══ Material supplied

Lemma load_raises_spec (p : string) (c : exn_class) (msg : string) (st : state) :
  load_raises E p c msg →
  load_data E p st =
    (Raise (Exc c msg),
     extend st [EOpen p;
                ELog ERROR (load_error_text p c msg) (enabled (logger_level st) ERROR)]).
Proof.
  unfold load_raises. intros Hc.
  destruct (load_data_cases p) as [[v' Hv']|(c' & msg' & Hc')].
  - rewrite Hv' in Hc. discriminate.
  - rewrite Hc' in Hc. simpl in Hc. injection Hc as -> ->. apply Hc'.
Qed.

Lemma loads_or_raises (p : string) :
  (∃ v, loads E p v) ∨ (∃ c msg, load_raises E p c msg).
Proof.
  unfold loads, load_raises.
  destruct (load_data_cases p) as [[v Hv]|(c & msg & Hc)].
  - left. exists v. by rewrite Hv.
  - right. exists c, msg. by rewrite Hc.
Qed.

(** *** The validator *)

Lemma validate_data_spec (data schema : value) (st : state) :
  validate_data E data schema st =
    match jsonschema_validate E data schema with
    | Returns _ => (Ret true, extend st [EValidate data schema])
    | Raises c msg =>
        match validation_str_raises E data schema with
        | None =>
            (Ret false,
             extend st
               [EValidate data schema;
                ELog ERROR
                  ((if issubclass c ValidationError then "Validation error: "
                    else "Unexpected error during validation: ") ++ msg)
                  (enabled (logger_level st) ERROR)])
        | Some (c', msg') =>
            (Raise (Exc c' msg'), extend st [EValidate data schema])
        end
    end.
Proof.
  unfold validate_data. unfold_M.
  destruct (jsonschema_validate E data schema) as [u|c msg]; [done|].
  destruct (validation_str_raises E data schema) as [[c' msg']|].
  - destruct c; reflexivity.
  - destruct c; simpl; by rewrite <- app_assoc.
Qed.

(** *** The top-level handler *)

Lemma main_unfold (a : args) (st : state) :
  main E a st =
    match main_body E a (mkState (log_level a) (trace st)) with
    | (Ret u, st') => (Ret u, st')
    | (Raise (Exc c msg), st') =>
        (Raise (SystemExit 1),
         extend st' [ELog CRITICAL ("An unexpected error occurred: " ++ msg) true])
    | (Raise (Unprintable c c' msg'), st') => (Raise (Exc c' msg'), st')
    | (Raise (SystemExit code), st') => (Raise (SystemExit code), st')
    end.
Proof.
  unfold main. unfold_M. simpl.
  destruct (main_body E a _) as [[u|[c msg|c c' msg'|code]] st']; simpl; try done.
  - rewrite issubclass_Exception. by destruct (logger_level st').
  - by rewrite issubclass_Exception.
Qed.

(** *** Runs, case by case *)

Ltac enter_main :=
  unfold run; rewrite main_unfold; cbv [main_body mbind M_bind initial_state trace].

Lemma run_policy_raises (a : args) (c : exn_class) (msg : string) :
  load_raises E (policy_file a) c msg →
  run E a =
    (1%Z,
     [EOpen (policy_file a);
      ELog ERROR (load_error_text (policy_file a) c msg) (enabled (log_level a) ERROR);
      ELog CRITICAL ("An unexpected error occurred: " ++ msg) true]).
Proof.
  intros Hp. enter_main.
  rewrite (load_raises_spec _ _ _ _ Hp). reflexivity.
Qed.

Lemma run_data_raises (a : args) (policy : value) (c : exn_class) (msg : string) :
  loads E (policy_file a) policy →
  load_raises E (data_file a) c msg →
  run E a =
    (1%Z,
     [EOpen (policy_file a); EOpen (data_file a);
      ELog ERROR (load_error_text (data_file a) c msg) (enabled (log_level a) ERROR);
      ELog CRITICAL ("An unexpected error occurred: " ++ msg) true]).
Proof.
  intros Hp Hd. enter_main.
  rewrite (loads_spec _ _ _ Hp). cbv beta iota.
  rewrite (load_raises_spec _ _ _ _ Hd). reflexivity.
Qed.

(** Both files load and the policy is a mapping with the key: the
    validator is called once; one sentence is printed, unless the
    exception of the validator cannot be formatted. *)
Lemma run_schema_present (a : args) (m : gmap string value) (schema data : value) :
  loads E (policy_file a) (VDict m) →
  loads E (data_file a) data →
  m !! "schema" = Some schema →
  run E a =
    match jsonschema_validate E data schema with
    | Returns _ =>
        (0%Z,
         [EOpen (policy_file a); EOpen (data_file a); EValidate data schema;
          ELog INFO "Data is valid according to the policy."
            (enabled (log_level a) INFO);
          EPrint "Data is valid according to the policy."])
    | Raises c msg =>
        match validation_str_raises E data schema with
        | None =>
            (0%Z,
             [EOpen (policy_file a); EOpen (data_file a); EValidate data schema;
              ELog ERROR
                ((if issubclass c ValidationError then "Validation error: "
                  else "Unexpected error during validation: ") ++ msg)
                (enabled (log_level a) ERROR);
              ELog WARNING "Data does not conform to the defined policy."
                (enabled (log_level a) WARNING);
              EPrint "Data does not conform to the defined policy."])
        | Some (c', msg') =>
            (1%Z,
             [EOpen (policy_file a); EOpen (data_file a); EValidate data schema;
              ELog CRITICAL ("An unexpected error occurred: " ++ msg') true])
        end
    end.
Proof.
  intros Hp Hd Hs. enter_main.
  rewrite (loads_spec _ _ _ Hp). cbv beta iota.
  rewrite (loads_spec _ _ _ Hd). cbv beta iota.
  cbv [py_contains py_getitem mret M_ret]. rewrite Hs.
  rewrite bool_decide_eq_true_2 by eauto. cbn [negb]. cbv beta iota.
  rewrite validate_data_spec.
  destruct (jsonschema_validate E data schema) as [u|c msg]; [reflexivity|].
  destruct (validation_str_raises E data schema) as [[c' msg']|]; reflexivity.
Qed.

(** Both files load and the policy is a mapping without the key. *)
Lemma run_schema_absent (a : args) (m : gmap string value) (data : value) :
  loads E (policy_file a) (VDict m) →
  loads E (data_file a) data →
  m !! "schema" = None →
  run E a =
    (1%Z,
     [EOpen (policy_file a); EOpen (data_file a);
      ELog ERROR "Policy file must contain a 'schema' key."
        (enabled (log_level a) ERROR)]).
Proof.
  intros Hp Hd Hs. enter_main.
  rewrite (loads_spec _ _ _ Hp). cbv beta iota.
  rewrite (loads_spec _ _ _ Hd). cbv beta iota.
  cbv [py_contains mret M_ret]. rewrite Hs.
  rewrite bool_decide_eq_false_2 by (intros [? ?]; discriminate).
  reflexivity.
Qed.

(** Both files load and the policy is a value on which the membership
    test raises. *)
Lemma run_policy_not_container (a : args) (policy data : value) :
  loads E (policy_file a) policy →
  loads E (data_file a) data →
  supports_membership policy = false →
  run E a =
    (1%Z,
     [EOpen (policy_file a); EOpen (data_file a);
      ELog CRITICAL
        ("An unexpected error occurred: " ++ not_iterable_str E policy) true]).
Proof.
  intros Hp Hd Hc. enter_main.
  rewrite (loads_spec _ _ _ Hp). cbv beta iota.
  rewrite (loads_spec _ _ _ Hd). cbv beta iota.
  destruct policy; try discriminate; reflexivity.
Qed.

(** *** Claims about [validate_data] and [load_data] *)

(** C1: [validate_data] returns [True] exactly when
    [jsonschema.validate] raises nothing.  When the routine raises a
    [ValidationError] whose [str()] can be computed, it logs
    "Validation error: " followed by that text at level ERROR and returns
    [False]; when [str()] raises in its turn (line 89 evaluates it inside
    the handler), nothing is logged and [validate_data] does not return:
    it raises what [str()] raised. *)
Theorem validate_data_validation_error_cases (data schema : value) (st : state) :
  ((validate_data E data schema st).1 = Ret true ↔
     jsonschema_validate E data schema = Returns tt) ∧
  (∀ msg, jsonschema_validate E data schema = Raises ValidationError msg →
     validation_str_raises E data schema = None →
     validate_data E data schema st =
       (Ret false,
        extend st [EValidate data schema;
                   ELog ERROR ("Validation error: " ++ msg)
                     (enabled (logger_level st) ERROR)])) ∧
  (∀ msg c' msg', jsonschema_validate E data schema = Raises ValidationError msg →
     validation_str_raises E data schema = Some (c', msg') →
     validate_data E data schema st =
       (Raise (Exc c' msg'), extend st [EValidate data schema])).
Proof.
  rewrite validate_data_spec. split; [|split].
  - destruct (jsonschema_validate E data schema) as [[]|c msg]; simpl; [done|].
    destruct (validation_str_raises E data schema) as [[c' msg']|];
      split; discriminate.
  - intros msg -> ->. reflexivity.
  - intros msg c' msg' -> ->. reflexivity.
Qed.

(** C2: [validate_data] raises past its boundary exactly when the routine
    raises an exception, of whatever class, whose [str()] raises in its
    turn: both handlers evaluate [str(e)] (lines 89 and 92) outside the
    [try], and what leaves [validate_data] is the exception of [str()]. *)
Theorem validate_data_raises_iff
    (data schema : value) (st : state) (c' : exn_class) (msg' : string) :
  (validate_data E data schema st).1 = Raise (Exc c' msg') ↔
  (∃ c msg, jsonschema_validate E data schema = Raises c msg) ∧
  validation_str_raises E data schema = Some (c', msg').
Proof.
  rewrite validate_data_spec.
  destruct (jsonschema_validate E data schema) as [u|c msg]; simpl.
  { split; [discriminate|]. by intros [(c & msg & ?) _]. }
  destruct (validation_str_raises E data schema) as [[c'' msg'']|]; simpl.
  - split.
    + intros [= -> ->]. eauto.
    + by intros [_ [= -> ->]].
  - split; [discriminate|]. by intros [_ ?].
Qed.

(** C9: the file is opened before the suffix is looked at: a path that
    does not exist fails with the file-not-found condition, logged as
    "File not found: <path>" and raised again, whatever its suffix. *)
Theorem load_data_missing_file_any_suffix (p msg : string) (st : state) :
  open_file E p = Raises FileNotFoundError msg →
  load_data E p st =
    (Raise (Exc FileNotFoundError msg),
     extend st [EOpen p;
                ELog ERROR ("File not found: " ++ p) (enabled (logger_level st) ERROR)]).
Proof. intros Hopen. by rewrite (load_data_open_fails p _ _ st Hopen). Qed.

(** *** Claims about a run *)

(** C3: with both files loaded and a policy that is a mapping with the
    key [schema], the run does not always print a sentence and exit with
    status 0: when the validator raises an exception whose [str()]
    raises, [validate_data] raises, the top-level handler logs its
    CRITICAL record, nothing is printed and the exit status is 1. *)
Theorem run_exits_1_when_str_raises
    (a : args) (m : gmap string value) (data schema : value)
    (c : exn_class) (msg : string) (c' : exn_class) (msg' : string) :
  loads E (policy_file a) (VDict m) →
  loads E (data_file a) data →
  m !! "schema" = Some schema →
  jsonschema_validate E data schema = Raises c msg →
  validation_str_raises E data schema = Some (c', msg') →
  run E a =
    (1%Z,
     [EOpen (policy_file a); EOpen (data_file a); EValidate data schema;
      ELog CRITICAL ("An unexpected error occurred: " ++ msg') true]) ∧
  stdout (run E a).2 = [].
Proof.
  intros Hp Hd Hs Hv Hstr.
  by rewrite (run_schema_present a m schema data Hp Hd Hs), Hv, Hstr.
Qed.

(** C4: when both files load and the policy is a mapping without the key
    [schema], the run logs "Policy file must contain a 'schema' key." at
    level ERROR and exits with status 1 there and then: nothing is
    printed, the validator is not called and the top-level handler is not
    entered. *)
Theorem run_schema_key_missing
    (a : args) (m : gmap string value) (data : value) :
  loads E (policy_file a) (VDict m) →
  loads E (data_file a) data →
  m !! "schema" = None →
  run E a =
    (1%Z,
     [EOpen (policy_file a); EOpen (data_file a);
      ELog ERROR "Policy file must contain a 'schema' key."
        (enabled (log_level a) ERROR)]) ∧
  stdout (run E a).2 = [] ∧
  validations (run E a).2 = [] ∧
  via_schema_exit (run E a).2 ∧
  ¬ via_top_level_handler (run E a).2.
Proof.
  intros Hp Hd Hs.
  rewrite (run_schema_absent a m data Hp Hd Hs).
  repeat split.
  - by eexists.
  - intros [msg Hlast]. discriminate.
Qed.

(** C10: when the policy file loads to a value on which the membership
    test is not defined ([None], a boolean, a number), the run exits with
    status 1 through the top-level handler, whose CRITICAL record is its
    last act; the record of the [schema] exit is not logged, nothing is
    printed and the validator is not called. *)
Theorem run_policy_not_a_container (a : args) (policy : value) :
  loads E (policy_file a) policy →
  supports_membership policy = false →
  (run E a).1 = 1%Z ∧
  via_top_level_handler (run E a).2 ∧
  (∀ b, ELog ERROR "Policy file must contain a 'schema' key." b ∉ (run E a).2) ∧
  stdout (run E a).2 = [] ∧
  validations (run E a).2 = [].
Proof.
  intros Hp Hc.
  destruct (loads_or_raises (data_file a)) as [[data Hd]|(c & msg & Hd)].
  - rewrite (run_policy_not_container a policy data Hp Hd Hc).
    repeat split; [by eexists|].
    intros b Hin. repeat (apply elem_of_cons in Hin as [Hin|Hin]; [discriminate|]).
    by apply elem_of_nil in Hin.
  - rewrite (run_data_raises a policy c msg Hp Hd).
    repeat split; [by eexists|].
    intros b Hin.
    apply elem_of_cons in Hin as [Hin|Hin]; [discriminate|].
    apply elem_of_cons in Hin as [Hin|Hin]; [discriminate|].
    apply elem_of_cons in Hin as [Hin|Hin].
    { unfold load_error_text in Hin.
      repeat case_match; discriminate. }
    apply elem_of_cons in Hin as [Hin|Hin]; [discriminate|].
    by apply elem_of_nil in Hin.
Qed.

════

## [What to do]
Reproduce exactly, and only, the part of the listing above that begins at the line with "rewrite (load_raises_spec _ _ _ _ Hp)." and goes on through the line with "ELog ERROR (load_error_text (data_file".

## [The completed task]
  rewrite (load_raises_spec _ _ _ _ Hp). reflexivity.
Qed.

Lemma run_data_raises (a : args) (policy : value) (c : exn_class) (msg : string) :
  loads E (policy_file a) policy →
  load_raises E (data_file a) c msg →
  run E a =
    (1%Z,
     [EOpen (policy_file a); EOpen (data_file a);
      ELog ERROR (load_error_text (data_file a) c msg) (enabled (log_level a) ERROR);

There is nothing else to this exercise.